Como não sou psicólogo, sociólogo ou outro «ólogo» qualquer, não me cabe a mim analisar qualquer movimento social de massas sob o ponto de vista eminentemente técnico. Gostaria no entanto de tecer alguns considerandos a respeito dos grupos de contestação de cariz minoritário e da forma como os mesmos são interpretados. De um modo geral, são vistos como pouco representativos, sem grande expressão e até causadores de algum incómodo: «São meia dúzia de energúmenos» – afirmam uns; «São apenas uma minoria de desestabilizadores» – acusam outros.

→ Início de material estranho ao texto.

(** [is_same_object] once [other] is known to be a [W_BytesObject];
    [self_is_other] is the outcome of [self is other]. *)
Definition is_same_object (self_is_other : bool) (self other : W_BytesObject) : result bool :=
  if self_is_other then Ok true
  else
    let sz := size self in
    if negb (sz =? size other) then Ok false
    else
      match bytes self, bytes other with
      | Some l1, Some l2 =>
          if 256 <? sz then Ok (list_eqb l1 l2) else has_same_chars self other sz
      | _, _ => has_same_chars self other sz
      end.

Definition clone (self : W_BytesObject) : result W_BytesObject :=
  let sz := size self in
  let w_result := new (w_class self) sz in
  match bytes self with
  | None =>
      l <- mapM (raw_getitem (c_bytes self)) (py_range sz) ;;
      Ok (mkBytes (w_class w_result) (Some l) (c_bytes w_result) (_size w_result))
  | Some l =>
      Ok (mkBytes (w_class w_result) (Some l) (c_bytes w_result) (_size w_result))
  end.

(** [_pure_as_string]: the characters of the object. *)
Definition unwrap_string (self : W_BytesObject) : result (list Z) :=
  match bytes self with
  | None => mapM (raw_getitem (c_bytes self)) (py_range (size self))
  | Some l => Ok l
  end.

(** [convert_to_c_layout]: the object afterwards; [rffi.str2charp] copies
    the characters into a fresh buffer and ends it with a zero. *)
Definition convert_to_c_layout (self : W_BytesObject) : result W_BytesObject :=
  match bytes self with
  | None => Ok self
  | Some l => Ok (mkBytes (w_class self) None (Some (l ++ [0])) (_size self))
  end.

(** *** Abstract contents

    The characters an object stands for, and the link between [_size] and
    the layout that the constructors and [convert_to_c_layout] keep. *)

Definition chars (self : W_BytesObject) : option (list Z) :=
  match bytes self with
  | Some l => Some l
  | None =>
      match c_bytes self with
      | Some buf => Some (take (Z.to_nat (_size self)) buf)
      | None => None
      end
  end.

Definition wf (self : W_BytesObject) : Prop :=
  0 <= _size self /\
  match bytes self with
  | Some l => Z.of_nat (length l) = _size self
  | None =>
      match c_bytes self with
      | Some buf => _size self <= Z.of_nat (length buf)
      | None => False
      end
  end.

End Bytes.

Module Words.

Record W_WordsObject : Type := mkWords {
  w_class : option positive;
  words : option (list Z);
  c_words : option (list Z);
  _size : Z
}.

(** [W_WordsObject.__init__]. *)
Definition new (w_class : option positive) (size : Z) : W_WordsObject :=
  mkWords w_class (Some (replicate (Z.to_nat size) (r_uint 0))) None size.

Definition size (self : W_WordsObject) : Z := _size self.

Definition getword (self : W_WordsObject) (n : Z) : result Z :=
  _ <- py_assert ((n <? size self) && (0 <=? n)) ;;
  match words self with
  | None => c <- raw_getitem (c_words self) n ;; Ok (r_uint c)
  | Some l => py_getitem l n
  end.

Definition setword (self : W_WordsObject) (n : Z) (word : Z) : result W_WordsObject :=
  match words self with
  | None =>
      c <- raw_setitem (c_words self) n (intmask word) ;;
      Ok (mkWords (w_class self) None c (_size self))
  | Some l =>
      l' <- py_setitem l n (r_uint word) ;;
      Ok (mkWords (w_class self) (Some l') (c_words self) (_size self))
  end.

Definition clone (self : W_WordsObject) : result W_WordsObject :=
  let sz := size self in
  let w_result := new (w_class self) sz in
  match words self with
  | None =>
      l <- mapM (fun i => c <- raw_getitem (c_words self) i ;; Ok (r_uint c)) (py_range sz) ;;
      Ok (mkWords (w_class w_result) (Some l) (c_words w_result) (_size w_result))
  | Some l =>
      Ok (mkWords (w_class w_result) (Some l) (c_words w_result) (_size w_result))
  end.

(** [convert_to_c_layout]: the object afterwards. *)
Definition convert_to_c_layout (self : W_WordsObject) : result W_WordsObject :=
  match words self with
  | None => Ok self
  | Some l =>
      c <- mapM (fun i => w <- py_getitem l i ;; Ok (intmask w)) (py_range (size self)) ;;
      Ok (mkWords (w_class self) None (Some c) (_size self))
  end.

End Words.

Module Method.

Record W_CompiledMethod : Type := mkMethod {
  header : Z;
  _primitive : Z;
  literalsize : Z;
  islarge : Z;
  _tempsize : Z;
  argsize : Z;
  bytes : list Z;
  literals : list W_Object;
  lookup_selector : String.string;
  compiledin_class : option positive;
  lookup_class : option positive
}.

(** [constants.BYTES_PER_WORD] on the 32-bit target. *)
Definition BYTES_PER_WORD : Z := 4.

Definition tempsize (self : W_CompiledMethod) : Z := _tempsize self.

Definition primitive (self : W_CompiledMethod) : Z := _primitive self.

Definition headersize (self : W_CompiledMethod) : Z := BYTES_PER_WORD.

Definition getliteralsize (self : W_CompiledMethod) : Z := literalsize self * BYTES_PER_WORD.

Definition bytecodeoffset (self : W_CompiledMethod) : Z :=
  getliteralsize self + headersize self.

Definition size (self : W_CompiledMethod) : Z :=
  headersize self + getliteralsize self + Z.of_nat (length (bytes self)).

Definition compute_frame_size (self : W_CompiledMethod) : Z :=
  16 + islarge self * 40 + argsize self.

Definition fetch_bytecode (self : W_CompiledMethod) (pc : Z) : result Z :=
  _ <- py_assert ((0 <=? pc) && (pc <? Z.of_nat (length (bytes self)))) ;;
  py_getitem (bytes self) pc.

Definition getliteral (self : W_CompiledMethod) (index : Z) : result W_Object :=
  py_getitem (literals self) index.

Definition setchar (self : W_CompiledMethod) (index0 : Z) (character : Z)
  : result W_CompiledMethod :=
  _ <- py_assert (0 <=? index0) ;;
  b <- py_setitem (bytes self) index0 character ;;
  Ok (mkMethod (header self) (_primitive self) (literalsize self) (islarge self)
               (_tempsize self) (argsize self) b (literals self)
               (lookup_selector self) (compiledin_class self) (lookup_class self)).

(** [setliteral]: [index == len(self.literals)] cannot hold once the
    store succeeded, so [compiledin_class] is kept. *)
Definition setliteral (self : W_CompiledMethod) (index : Z) (w_lit : W_Object)
  : result W_CompiledMethod :=
  l <- py_setitem (literals self) index w_lit ;;
  let cc := if index =? Z.of_nat (length l) then None else compiledin_class self in
  Ok (mkMethod (header self) (_primitive self) (literalsize self) (islarge self)
               (_tempsize self) (argsize self) (bytes self) l
               (lookup_selector self) cc (lookup_class self)).

End Method.

(* ================================================================== *)
(** ** The object memory: identity hash, identity and become *)

Module Model.

(** [__class__] of an object with an identity hash. *)
Inductive py_class : Type :=
| cls_LargePositiveInteger1Word
| cls_Float
| cls_PointersObjectNoFields
| cls_SmallPointersObject
| cls_GenericPointersObject
| cls_BytesObject
| cls_WordsObject
| cls_CompiledMethod.

Definition py_class_eqb (a b : py_class) : bool :=
  match a, b with
  | cls_LargePositiveInteger1Word, cls_LargePositiveInteger1Word
  | cls_Float, cls_Float
  | cls_PointersObjectNoFields, cls_PointersObjectNoFields
  | cls_SmallPointersObject, cls_SmallPointersObject
  | cls_GenericPointersObject, cls_GenericPointersObject
  | cls_BytesObject, cls_BytesObject
  | cls_WordsObject, cls_WordsObject
  | cls_CompiledMethod, cls_CompiledMethod => true
  | _, _ => false
  end.

(** The fields a class adds to [hash].  The strategy of a
    [W_GenericPointersObject] is one of the singleton strategies, which do
    not handle become themselves. *)
Inductive instance : Type :=
| LargePositiveInteger1Word (value : Z) (_exposed_size : Z)
| Float (value : Z)
| PointersObjectNoFields (w_class : option positive)
| SmallPointersObject (o : SmallPointers.W_SmallPointersObject)
| GenericPointersObject (w_class : option positive) (o : Strategies.W_GenericPointersObject)
| BytesObject (o : Bytes.W_BytesObject)
| WordsObject (o : Words.W_WordsObject)
| CompiledMethod (o : Method.W_CompiledMethod).

Record W_AbstractObjectWithIdentityHash : Type := mkObject {
  hash : Z;
  fields : instance
}.

Definition UNASSIGNED_HASH : Z := MAXINT.

(** A new object: [hash] is the class default. *)
Definition new (i : instance) : W_AbstractObjectWithIdentityHash :=
  mkObject UNASSIGNED_HASH i.

Definition class_of (o : W_AbstractObjectWithIdentityHash) : py_class :=
  match fields o with
  | LargePositiveInteger1Word _ _ => cls_LargePositiveInteger1Word
  | Float _ => cls_Float
  | PointersObjectNoFields _ => cls_PointersObjectNoFields
  | SmallPointersObject _ => cls_SmallPointersObject
  | GenericPointersObject _ _ => cls_GenericPointersObject
  | BytesObject _ => cls_BytesObject
  | WordsObject _ => cls_WordsObject
  | CompiledMethod _ => cls_CompiledMethod
  end.

Definition can_become (self w_other : W_AbstractObjectWithIdentityHash) : bool :=
  py_class_eqb (class_of self) (class_of w_other).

O que é facto, é que não raras vezes essas forças minoritárias corporizam a vontade de muitos milhares, que bem se podiam apelidar de… «maioria silenciosa». Quantos de nós não nos revimos já numa atitude de protesto levada a cabo por uma reduzida quantidade de manifestantes?
Para ilustrar a minha posição, vou viajar um pouco no tempo até à época de 1999-2000, quando o Sporting era treinado por Giuseppe Materazzi e quando finalmente foi quebrado o jejum de 18 anos de títulos. Lembro-me perfeitamente daquela tarde em que, após uma série negra de péssimos resultados, o clube jogou em casa com um adversário perfeitamente ao seu alcance e voltou a obter um resultado nada condizente com os seus pergaminhos. No final da partida, alguns elementos da JL – Juventude Leonina (cerca de 25 - 30), aguardavam José Roquette ao fundo das escadas que davam acesso ao camarote presidencial e quando o ex-presidente do Sporting se aprestava para abandonar o estádio, as poucas dezenas de membros da JL começaram a gritar palavras de ordem e de protesto contra a insustentável situação desportiva do clube. De pronto, José Roquette proferiu algo como isto: «Comigo, o poder não cairá na rua. O clube não será gerido de fora para dentro». Com estas palavras, Roquette pretendia insinuar que o Sporting não seria condicionado por uma «minoria» que protestava energicamente, mesmo tendo ele consciência que esses protestos, para além de terem razão de ser, davam voz à indignação de milhares de associados. Entretanto, o resto da história é conhecida – Roquette cedeu e o Sporting trocou de treinador a meio da época, com os resultados que todos conhecemos.
Mais recentemente, vários sportinguistas cujo amor e dedicação ao clube não deviam sequer ser postos em causa, foram mimoseados com adjectivos pouco consentâneos com uma Direcção desportiva que se preze, pelo simples facto de porem em causa o projecto desportivo (ou a inexistência do mesmo), de acusarem a Direcção de falta de paixão e fervor clubista e de a responsabilizarem pelo descrédito e divórcio crescente dos adeptos para com a equipa de futebol. Se é de «proscritos», de «desestabilizadores» ou de «falsos sportinguistas» que estamos a falar, também posso inferir que a eleição do actual presidente do Sporting Clube de Portugal, poderá ter contado com o apoio de «um bando de energúmenos», uma vez que do universo de associados leoninos, apenas uma pequena fracção esteve presente nas urnas e nem todos votaram no vencedor – estaremos então a falar de uma eleição com minoria absoluta.
Para que conste, nem sempre as minorias contestatárias representam um pequeno movimento de massas sem grande significado macro-social. Muitas vezes, constituem mesmo… a ponta visível do icebergue.